What is expected =
Of the entries below, return exactly those lines that fall between the one containing "(GetRouter (Some msg));" and the one containing "Definition SUB_OP_UPDATE : Z := 1.", the two end lines included.

Stored data =

((

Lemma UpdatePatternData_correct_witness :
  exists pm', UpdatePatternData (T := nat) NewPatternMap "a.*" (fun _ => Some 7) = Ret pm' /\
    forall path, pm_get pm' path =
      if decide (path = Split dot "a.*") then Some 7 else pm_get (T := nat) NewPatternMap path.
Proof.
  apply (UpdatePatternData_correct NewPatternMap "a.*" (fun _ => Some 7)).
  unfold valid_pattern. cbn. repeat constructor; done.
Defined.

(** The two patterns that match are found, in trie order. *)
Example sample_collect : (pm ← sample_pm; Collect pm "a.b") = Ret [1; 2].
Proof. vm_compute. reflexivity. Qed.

))
((

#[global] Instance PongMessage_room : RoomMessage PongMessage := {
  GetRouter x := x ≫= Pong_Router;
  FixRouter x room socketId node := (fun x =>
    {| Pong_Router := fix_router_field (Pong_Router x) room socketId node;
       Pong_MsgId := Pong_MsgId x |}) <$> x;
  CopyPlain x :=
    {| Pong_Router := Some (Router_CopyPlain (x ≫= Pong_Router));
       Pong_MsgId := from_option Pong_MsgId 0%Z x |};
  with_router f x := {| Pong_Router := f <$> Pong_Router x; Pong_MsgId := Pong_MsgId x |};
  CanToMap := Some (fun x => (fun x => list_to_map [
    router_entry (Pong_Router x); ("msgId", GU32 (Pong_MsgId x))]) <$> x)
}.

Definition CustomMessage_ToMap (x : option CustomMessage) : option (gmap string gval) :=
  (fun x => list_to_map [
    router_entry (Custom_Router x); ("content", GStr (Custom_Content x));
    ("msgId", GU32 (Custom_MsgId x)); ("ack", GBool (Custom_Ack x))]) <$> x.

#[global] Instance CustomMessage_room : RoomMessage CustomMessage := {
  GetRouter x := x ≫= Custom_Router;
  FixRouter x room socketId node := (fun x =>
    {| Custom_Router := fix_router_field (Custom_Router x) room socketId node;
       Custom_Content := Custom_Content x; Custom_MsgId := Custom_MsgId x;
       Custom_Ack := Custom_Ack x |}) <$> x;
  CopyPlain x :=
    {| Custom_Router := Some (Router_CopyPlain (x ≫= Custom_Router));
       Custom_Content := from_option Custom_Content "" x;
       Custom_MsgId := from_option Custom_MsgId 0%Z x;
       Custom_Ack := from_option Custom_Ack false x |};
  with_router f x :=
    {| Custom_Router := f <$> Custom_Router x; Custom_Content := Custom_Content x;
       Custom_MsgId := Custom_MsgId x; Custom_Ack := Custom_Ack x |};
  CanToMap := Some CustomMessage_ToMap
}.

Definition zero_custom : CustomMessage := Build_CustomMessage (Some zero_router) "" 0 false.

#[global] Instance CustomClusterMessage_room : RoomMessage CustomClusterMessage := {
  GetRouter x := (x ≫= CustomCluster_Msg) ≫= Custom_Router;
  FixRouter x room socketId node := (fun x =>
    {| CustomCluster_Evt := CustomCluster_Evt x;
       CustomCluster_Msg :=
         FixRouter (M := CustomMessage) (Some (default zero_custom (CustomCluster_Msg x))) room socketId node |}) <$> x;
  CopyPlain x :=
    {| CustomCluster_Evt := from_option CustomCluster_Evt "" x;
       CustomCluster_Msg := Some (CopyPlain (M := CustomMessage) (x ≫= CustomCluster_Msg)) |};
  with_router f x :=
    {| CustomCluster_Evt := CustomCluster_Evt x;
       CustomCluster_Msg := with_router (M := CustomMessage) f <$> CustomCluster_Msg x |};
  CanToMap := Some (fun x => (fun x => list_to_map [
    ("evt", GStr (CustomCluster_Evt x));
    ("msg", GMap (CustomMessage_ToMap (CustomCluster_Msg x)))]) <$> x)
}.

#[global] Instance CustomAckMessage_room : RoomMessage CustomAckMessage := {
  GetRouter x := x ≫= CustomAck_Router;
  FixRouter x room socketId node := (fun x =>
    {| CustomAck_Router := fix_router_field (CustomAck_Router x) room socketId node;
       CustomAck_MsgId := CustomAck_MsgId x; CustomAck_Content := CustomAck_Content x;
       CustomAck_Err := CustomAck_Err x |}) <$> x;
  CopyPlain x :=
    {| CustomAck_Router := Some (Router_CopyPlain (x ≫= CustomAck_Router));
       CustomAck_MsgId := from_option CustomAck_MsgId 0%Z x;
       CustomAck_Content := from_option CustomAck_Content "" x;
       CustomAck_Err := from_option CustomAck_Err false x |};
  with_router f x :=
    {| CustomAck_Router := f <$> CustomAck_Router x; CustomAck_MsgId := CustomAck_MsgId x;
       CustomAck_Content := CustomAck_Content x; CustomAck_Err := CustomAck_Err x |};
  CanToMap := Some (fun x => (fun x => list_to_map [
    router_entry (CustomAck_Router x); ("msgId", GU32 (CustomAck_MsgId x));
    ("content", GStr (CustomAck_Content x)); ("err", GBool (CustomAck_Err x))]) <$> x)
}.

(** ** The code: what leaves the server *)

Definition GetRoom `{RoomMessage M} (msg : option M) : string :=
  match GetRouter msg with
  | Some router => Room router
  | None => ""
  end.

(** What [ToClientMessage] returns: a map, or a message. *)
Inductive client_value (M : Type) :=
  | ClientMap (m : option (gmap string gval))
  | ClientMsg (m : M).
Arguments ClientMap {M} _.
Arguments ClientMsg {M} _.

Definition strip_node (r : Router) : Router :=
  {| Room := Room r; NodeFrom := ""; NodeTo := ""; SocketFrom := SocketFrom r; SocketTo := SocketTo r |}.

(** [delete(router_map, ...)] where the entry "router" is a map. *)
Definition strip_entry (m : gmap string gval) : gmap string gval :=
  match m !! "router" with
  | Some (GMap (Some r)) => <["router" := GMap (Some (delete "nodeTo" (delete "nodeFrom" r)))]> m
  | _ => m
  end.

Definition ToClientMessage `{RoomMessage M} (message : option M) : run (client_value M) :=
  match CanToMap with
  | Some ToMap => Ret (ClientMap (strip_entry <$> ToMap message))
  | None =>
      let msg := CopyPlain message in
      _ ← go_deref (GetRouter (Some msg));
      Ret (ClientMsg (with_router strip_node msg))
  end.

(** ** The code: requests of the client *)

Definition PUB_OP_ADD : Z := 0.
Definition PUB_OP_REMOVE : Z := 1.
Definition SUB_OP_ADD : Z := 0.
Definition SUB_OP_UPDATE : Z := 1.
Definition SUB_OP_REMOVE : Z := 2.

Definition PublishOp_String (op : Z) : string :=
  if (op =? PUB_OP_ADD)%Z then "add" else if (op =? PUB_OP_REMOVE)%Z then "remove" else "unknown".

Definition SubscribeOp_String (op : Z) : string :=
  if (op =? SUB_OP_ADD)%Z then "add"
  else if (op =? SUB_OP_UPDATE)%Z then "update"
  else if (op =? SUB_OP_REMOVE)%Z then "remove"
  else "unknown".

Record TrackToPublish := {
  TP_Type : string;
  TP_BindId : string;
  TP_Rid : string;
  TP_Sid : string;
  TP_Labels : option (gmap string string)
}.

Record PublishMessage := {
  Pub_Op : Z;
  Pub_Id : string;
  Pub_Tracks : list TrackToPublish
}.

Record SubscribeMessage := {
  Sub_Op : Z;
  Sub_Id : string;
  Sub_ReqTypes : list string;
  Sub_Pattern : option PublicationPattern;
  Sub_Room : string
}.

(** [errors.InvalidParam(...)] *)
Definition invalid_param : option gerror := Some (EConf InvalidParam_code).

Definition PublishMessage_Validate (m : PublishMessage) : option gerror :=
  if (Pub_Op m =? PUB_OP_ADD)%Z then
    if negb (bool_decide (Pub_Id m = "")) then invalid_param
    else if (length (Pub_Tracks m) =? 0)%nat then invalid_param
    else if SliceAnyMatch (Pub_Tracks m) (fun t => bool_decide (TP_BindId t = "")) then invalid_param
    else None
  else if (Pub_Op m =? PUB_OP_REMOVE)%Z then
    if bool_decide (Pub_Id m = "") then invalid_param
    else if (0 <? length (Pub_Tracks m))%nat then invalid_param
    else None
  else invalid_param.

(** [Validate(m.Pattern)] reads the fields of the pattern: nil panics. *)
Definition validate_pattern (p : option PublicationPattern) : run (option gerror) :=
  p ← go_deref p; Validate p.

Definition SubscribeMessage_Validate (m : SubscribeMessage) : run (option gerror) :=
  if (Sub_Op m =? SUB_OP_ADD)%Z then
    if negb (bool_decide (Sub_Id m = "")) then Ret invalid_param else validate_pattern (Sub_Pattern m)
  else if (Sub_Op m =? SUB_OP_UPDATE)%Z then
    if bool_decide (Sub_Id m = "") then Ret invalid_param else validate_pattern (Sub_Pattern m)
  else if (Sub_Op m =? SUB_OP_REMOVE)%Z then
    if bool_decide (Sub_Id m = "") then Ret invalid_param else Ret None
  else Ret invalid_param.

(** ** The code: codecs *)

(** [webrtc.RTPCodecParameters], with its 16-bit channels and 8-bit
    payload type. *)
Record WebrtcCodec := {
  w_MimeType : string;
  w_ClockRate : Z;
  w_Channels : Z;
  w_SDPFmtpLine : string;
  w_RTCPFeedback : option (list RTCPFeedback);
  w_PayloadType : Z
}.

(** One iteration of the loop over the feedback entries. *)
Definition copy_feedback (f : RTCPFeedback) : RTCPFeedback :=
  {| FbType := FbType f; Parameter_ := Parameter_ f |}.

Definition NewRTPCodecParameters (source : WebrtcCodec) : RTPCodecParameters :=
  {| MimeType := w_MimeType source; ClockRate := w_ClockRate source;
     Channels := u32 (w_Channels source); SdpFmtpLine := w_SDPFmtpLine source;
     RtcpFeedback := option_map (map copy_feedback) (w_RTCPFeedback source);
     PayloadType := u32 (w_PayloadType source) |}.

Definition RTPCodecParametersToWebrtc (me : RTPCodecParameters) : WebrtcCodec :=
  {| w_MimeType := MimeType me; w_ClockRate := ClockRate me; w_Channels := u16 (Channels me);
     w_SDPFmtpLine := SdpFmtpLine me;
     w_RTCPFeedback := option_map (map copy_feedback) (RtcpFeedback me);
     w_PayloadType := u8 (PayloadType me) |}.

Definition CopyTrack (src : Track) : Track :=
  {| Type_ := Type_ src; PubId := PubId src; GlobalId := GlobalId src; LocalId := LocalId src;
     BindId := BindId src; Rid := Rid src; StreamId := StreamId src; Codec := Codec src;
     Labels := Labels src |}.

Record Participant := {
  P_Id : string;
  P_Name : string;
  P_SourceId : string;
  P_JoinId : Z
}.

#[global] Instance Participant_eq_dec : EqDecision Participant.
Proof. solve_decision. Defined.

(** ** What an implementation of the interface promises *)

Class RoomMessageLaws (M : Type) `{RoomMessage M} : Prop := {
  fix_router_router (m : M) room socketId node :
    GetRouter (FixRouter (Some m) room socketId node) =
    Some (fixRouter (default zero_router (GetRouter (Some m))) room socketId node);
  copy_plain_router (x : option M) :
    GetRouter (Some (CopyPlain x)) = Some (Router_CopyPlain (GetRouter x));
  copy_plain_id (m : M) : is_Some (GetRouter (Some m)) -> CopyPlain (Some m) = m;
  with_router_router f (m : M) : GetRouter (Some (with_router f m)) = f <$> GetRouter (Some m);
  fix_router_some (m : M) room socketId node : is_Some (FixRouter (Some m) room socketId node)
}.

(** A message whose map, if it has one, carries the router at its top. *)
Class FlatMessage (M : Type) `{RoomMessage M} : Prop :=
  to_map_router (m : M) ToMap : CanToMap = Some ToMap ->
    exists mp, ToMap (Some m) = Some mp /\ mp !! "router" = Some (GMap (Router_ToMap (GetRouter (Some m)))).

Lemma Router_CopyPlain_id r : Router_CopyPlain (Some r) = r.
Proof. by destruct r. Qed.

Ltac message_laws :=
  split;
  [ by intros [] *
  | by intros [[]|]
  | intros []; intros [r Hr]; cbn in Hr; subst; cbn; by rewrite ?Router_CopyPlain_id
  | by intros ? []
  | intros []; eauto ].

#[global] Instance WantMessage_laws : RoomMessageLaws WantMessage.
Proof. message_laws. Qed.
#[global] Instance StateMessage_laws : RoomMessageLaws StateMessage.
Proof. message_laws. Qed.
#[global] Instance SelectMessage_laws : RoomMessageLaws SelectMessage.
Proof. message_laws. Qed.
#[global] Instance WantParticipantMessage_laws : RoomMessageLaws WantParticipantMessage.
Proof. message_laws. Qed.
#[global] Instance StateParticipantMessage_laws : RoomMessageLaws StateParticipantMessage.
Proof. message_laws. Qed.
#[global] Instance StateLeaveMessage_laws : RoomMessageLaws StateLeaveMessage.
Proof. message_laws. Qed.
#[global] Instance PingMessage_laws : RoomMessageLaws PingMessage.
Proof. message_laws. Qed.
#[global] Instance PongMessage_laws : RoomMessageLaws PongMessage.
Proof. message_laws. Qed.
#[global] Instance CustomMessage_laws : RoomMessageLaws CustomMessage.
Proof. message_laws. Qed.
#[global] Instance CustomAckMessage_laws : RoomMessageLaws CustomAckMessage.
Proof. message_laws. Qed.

))

Expected answer =
      _ ← go_deref (GetRouter (Some msg));
      Ret (ClientMsg (with_router strip_node msg))
  end.

(** ** The code: requests of the client *)

Definition PUB_OP_ADD : Z := 0.
Definition PUB_OP_REMOVE : Z := 1.
Definition SUB_OP_ADD : Z := 0.
Definition SUB_OP_UPDATE : Z := 1.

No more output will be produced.